Even today middle child and I have what I would describe as a distant relationship, I have learned to live with it as has he. I have given him his space and have reinforced the love I feel for him while NOT pressing myself upon him. I am his main care taker. I go to all school meetings, parent teacher conferences, school activities, Dr appointments, therapy appointments, football, basketball and baseball games he has ever played. I have cared for him when he is sick and been there to keep him well. I love this child despite the fact that I did not birth him from my body.

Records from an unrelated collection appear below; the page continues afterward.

(* ===== verification/RMapSpec.v ===== *)
(** * The reverse maps stay consistent

    Through mapping, splitting, merging, growing, shrinking and unmapping areas, the trees
    hold exactly one entry for each area they should hold, under the offsets it covers now;
    writable mappings, references of files and areas of an address space are counted; trees
    change only under their locks, and all locks are given back. *)
From S2P Require Import Prelude Counting Vma RMap.

Module RMapSpec.
Import RMap.

(** ** What an operation can have taken apart for a moment. *)
Inductive aspect := KFile | KAnon | KWrite | KRef | KCount.
#[export] Instance aspect_eq_dec : EqDecision aspect.
Proof. solve_decision. Defined.
Definition hidden := aspect -> Z -> bool.
Definition none : hidden := fun _ _ => false.
Definition mark (b : bool) (k : aspect) (i : Z) (o : hidden) : hidden :=
  fun k' i' => if decide (k' = k /\ i' = i) then b else o k' i'.
Notation hide := (mark true).
Notation unhide := (mark false).

Lemma mark_eq b k i o : mark b k i o k i = b.
Proof. unfold mark. by rewrite decide_True. Qed.
Lemma mark_ne b k k' i i' o : k' <> k \/ i' <> i -> mark b k i o k' i' = o k' i'.
Proof. intros Hne. unfold mark. by rewrite decide_False by naive_solver. Qed.

Definition marks (b : bool) (k : aspect) (l : list Z) (o : hidden) : hidden := foldl (fun o i => mark b k i o) o l.

Lemma marks_eq b k l o k' j : marks b k l o k' j = if decide (k' = k /\ j ∈ l) then b else o k' j.
Proof.
  revert o. induction l as [|i l IH]; intros o; cbn.
  { rewrite decide_False; [done|]. by intros [_ ?%not_elem_of_nil]. }
  fold (marks b k l (mark b k i o)). rewrite IH. unfold mark.
  destruct (decide (k' = k /\ j ∈ l)) as [[Hk Hj]|Hn].
  { rewrite decide_True; [done|]. split; [done|by right]. }
  destruct (decide (k' = k /\ j = i)) as [[Hk ->]|Hn'].
  { rewrite decide_True; [done|]. split; [done|by left]. }
  rewrite decide_False; [done|]. intros [Hk [->|Hj]%elem_of_cons]; auto.
Qed.

(** Evaluates marks at a point whose relation to the marked areas is known. *)
Ltac eval_marks :=
  repeat first [rewrite marks_eq | progress unfold mark];
  repeat match goal with |- context [decide ?P] =>
    first [ rewrite (decide_True (P := P)) by (rewrite ?elem_of_cons; intuition congruence)
          | rewrite (decide_False (P := P)) by (rewrite ?elem_of_cons; intuition congruence) ]
  end.

Section spec.
Context {T : Type} `{IntervalTree T} (f_mapping : Z -> Z) (anon_root : Z -> Z).
Implicit Types (h : heap T) (o : hidden).
(** Increasing positions select a subsequence. *)
Lemma pick_sublist l ps : StronglySorted lt ps → pick l ps `sublist_of` l.
Proof.
  revert ps. induction l as [|x l IH]; intros ps Hs.
  - by rewrite pick_nil.
  - destruct ps as [|p ps]; [apply sublist_nil_l|].
    inversion Hs as [|? ? Hs' Hall]; subst.
    destruct p as [|p].
    + assert (Forall (λ q, (0 < q)%nat) ps) as Hpos
        by (eapply Forall_impl; [exact Hall|simpl; lia]).
      change (pick (x :: l) (0%nat :: ps)) with (x :: pick (x :: l) ps).
      rewrite pick_cons_pos by done.
      apply sublist_skip, IH. by apply sorted_pred.
    + assert (Forall (λ q, (0 < q)%nat) (S p :: ps)) as Hpos.
      { constructor; [lia|]. eapply Forall_impl; [exact Hall|simpl; lia]. }
      rewrite pick_cons_pos by done.
      apply sublist_cons, IH. by apply sorted_pred.
Qed.

Lemma sublist_reverse (l1 l2 : list A) :
  l1 `sublist_of` l2 → reverse l1 `sublist_of` reverse l2.
Proof.
  induction 1 as [|x l1 l2 _ IH|x l1 l2 _ IH]; [done| |].
  - rewrite !reverse_cons. by apply sublist_app.
  - rewrite reverse_cons. by apply sublist_inserts_r.
Qed.

(** Decreasing positions select a subsequence of the reversed list. *)
Lemma pick_sublist_reverse l ps :
  StronglySorted (flip lt) ps → pick l ps `sublist_of` reverse l.
Proof.
  intros Hs.
  rewrite <- (reverse_involutive ps), pick_reverse.
  apply sublist_reverse, pick_sublist.
  clear l. induction Hs as [|p ps Hs IH Hall]; [constructor|].
  rewrite reverse_cons. apply StronglySorted_app_2; [|done|by repeat constructor].
  intros q r Hq ->%list_elem_of_singleton.
  rewrite elem_of_reverse in Hq.
  rewrite Forall_forall in Hall. exact (Hall q Hq).
Qed.

End Pick.

Lemma pick_zip {A B} (l : list A) (k : list B) (ps : list nat) :
  length l = length k →
  pick (zip l k) ps = zip (pick l ps) (pick k ps).
Proof.
  intros Hlen. induction ps as [|p ps IH]; [done|].
  rewrite !pick_cons, IH, (lookup_zip_with pair l k p).
  destruct (l !! p) as [x|] eqn:Hl; simpl.
  - destruct (lookup_lt_is_Some_2 k p) as [y Hk].
    { rewrite <- Hlen. by eapply lookup_lt_Some. }
    by rewrite Hk.
  - apply lookup_ge_None in Hl.
    by rewrite (proj2 (lookup_ge_None k p)) by lia.
Qed.
(** The three branches of the loop body construct the step from
    [schemaArguments]. *)
Lemma upgrade_with_arguments
    (modules : Z -> Outcome (list (Argument RoomStore UserStore) -> Schema.t W))
    version (s : State) :
  upgrade modules roomStore userStore version s =
    match modules version with
    | Rejected ex => (Rejected ex, s)
    | Resolved schemaClass =>
        let schema := schemaClass (schemaArguments version roomStore userStore) in
        (await_ emit (EvNew version (schemaArguments version roomStore userStore));
         await_
           try_catch
             (traced (EvRun version) (Schema.run schema))
             (fun ex =>
                await_
                  try_catch
                    (traced (EvRollBack version) (Schema.rollBack schema))
                    (fun ex => throw ROLLBACK_FAILED);
                throw ROLLED_BACK);
         setSchemaVersion version) s
    end.
Proof.
  unfold upgrade, construct, schemaArguments, ROLLBACK_FAILED, ROLLED_BACK.
  unfold bind at 1.
  destruct (modules version) as [schemaClass | ex]; [| reflexivity].
  destruct (version =? SCHEMA_ROOM_STORE_REQUIRED); [reflexivity |].
  destruct (version =? SCHEMA_USER_STORE_REQUIRED); reflexivity.
Qed.




Lemma upgrade_upgraded version (s : State) :
  exists evs,
    calls (snd (upgrade schemaModule roomStore userStore version s)) = calls s ++ evs /\
    upgraded roomStore userStore version (fst (upgrade schemaModule roomStore userStore version s)) evs /\
    this (snd (upgrade schemaModule roomStore userStore version s)) = this s.
Proof.
  rewrite upgrade_with_arguments.
  unfold bind, try_catch, traced, emit, setSchemaVersion, on_db, throw, bind.
  destruct (schemaModule version) as [schemaClass | ex]; cbn.
  - destruct (Schema.run _ (this s) (world s)) as [[[] | ex] w] eqn:Hrun; cbn.
    + destruct (db (this s)) as [conn |]; cbn.
      * destruct (Connector.Run conn _ _ w) as [r w'] eqn:Hupd; cbn.
        eexists; rewrite <- !app_assoc; cbn; repeat split. apply upgraded_committed.
      * eexists; rewrite <- !app_assoc; cbn; repeat split. apply upgraded_committed.
    + destruct (Schema.rollBack _ (this s) w) as [[[] | ex'] w'] eqn:Hrb; cbn;
        eexists; rewrite <- !app_assoc; cbn; repeat split; constructor.
  - exists []. rewrite app_nil_r. repeat split. constructor.
Qed.

Lemma migrate_migrated targetSchema version (s : State) :
  exists evs,
    calls (snd (migrate schemaModule roomStore userStore targetSchema version s))
      = calls s ++ evs /\
    migrated roomStore userStore targetSchema version
      (fst (migrate schemaModule roomStore userStore targetSchema version s)) evs /\
    this (snd (migrate schemaModule roomStore userStore targetSchema version s)) = this s.
Proof.
  funelim (migrate schemaModule roomStore userStore targetSchema version s).
  - exists []. cbn. rewrite app_nil_r. repeat split. now constructor.
  - destruct (upgrade_upgraded (version + 1) s) as (evs & Hcalls & Hup & Hthis).
    match goal with
    | Hu : upgrade _ _ _ _ _ = _ |- _ => rewrite Hu in Hcalls, Hup, Hthis
    end.
    cbn in Hcalls, Hup, Hthis.
    match goal with
    | IH : exists _, _ |- _ => destruct IH as (evs' & Hcalls' & Hmig & Hthis')
    end.
    exists (evs ++ evs'). rewrite Hcalls', Hcalls, app_assoc, Hthis', Hthis.
    repeat split.
    match goal with
    | Hu : upgraded _ _ _ (Resolved ?a) _ |- _ => destruct a
    end.
    now apply migrated_step.
  - destruct (upgrade_upgraded (version + 1) s) as (evs & Hcalls & Hup & Hthis).
    match goal with
    | Hu : upgrade _ _ _ _ _ = _ |- _ => rewrite Hu in Hcalls, Hup, Hthis
    end.
    cbn in Hcalls, Hup, Hthis.
    exists evs. cbn. repeat split; try assumption. now apply migrated_abort.
Qed.

(** [openDatabase] and [getSchemaVersion] make none of the recorded
    calls, and [getSchemaVersion] never rejects. *)
Lemma openDatabase_calls (s : State) :
  calls (snd (openDatabase SQLite3 Postgres s)) = calls s.
Proof.
  unfold openDatabase, bind, try_catch, read_this, assign, on_db, throw, ret.
  destruct (truthy (filename (config (this s)))); cbn.
  - destruct (option_map SQLite3 _) as [conn |]; cbn; [| reflexivity].
    destruct (Connector.Open conn (world s)) as [[[] | ex] w]; reflexivity.
  - destruct (truthy (connString (config (this s)))); cbn.
    + destruct (option_map Postgres _) as [conn |]; cbn; [| reflexivity].
      destruct (Connector.Open conn (world s)) as [[[] | ex] w]; reflexivity.
    + destruct (db (this s)) as [conn |]; cbn; [| reflexivity].
      destruct (Connector.Open conn (world s)) as [[[] | ex] w]; reflexivity.
Qed.

Lemma getSchemaVersion_resolves (s : State) :
  exists version s',
    getSchemaVersion s = (Resolved version, s') /\
    calls s' = calls s /\ this s' = this s.
Proof.
  unfold getSchemaVersion, try_catch, bind, on_db, ret, throw.
  destruct (db (this s)) as [conn |]; cbn.
  - destruct (Connector.Get conn SELECT_VERSION [] (world s)) as [[[row |] | ex] w];
      cbn; eauto.
  - eauto.
Qed.
(** * tredparse server: command dispatch, memoisation and rate limiting

    A shallow embedding of the Meteor methods of the documents API
    (documents.upsert, documents.remove, docker.hli, docker.public and the
    rateLimit registration) together with the properties their
    specification states about them.

    JavaScript objects are finite maps from property names to values, the
    Documents collection is a finite map from _id to stored objects, and the
    asynchronous exec callback is a closure kept in the state until the
    process result is delivered.  Strings are sequences of bytes.  The
    clock, the caller's connection and the value of Random.id() are inputs
    of every event ([Env]); what exec delivers to a callback is an input of
    the completion event ([ExecResult]), either given as such or collected
    under maxBuffer from what the child process wrote ([Child]). *)

From Stdlib Require Import ZArith Lia Ascii.
From stdpp Require Import gmap strings list fin_maps.

Local Open Scope Z_scope.

(** ** JavaScript values and objects *)

Inductive value :=
  | Undefined
  | Null
  | Str (s : string)
  | Date (ms : Z).

#[global] Instance value_eq_dec : EqDecision value.
Proof. solve_decision. Defined.

(** An object literal: property name to value.  A property that is absent
    reads as [Undefined]. *)
Abbreviation object := (gmap string value).

Definition get (o : object) (k : string) : value := default Undefined (o !! k).

(** Truthiness of the values that occur in conditions. *)
Definition truthy (v : value) : bool :=
  match v with
  | Undefined | Null => false
  | Str s => negb (bool_decide (s = ""))
  | Date _ => true
  end.

(** An Error object as child_process hands it to the callback. *)
Record Error := { errorName : string; errorMessage : string }.

(** Error.prototype.toString *)
Definition Error_toString (e : Error) : string :=
  if bool_decide (errorName e = "") then errorMessage e
  else if bool_decide (errorMessage e = "") then errorName e
  else errorName e +:+ ": " +:+ errorMessage e.

(** Length of a string in bytes. *)
Fixpoint byteLength (s : string) : Z :=
  match s with
  | EmptyString => 0
  | String _ r => 1 + byteLength r
  end.

(** ** JSON.stringify on the one shape the code serialises, {error: s} *)
Module JSON.

Definition quote : ascii := ascii_of_nat 34.
Definition backslash : ascii := ascii_of_nat 92.

Definition hex_digit (n : nat) : ascii :=
  if (n <? 10)%nat then ascii_of_nat (48 + n) else ascii_of_nat (87 + n).

(** QuoteJSONString on one character: the two-character escapes, \u00xx for
    the other control characters, the character itself otherwise. *)
Definition escape_char (c : ascii) : string :=
  let n := nat_of_ascii c in
  if (n =? 34)%nat then String backslash (String quote "")
  else if (n =? 92)%nat then String backslash (String backslash "")
  else if (n =? 8)%nat then String backslash "b"
  else if (n =? 12)%nat then String backslash "f"
  else if (n =? 10)%nat then String backslash "n"
  else if (n =? 13)%nat then String backslash "r"
  else if (n =? 9)%nat then String backslash "t"
  else if (n <? 32)%nat then
    String backslash ("u00" +:+ String (hex_digit (n / 16)) (String (hex_digit (n mod 16)) ""))
  else String c "".

Fixpoint escape (s : string) : string :=
  match s with
  | EmptyString => EmptyString
  | String c r => escape_char c +:+ escape r
  end.

Definition quoted (s : string) : string :=
  String quote (escape s +:+ String quote "").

Yet at time I feel challenged and pressed with the weight of loving a child that is frustrating and often destructive. Who despite our best intentions and wishes seems to be failing at almost every avenue in his life. Today I made an appointment for middle child to be seen again with pediatric psychiatry. Yesterday he was suspended from school and has been struggling immensely with his academics, still.
I have found myself tied with the feelings of wanting him to be "normal" capable and feeling a sense of failure as a parent. As any parent we have the simple desire to see our child succeed in life, yet we find it almost impossible to make that happen. Middle child has been medicated, exercised, given rewards, things taken away, therapy, tutoring and more and more over the years but to no permeant and successful end.
I am not at my wits end but I am at the end of dreaming that somehow this will go away and he will just gain skills and mature out of this. He will not. Instead as parents we are huddling together to formulate a new game plan. Our first plan of action is therapy again, from there we will adjust as need be.
As we stoop in our huddle we chant and clasp hands. READY! SET! HUT HUT!!! We are off to our first of many plays wishing for a touch down or at least to gain some yards.
Wish us luck because we are trying to pull of the play of a life time.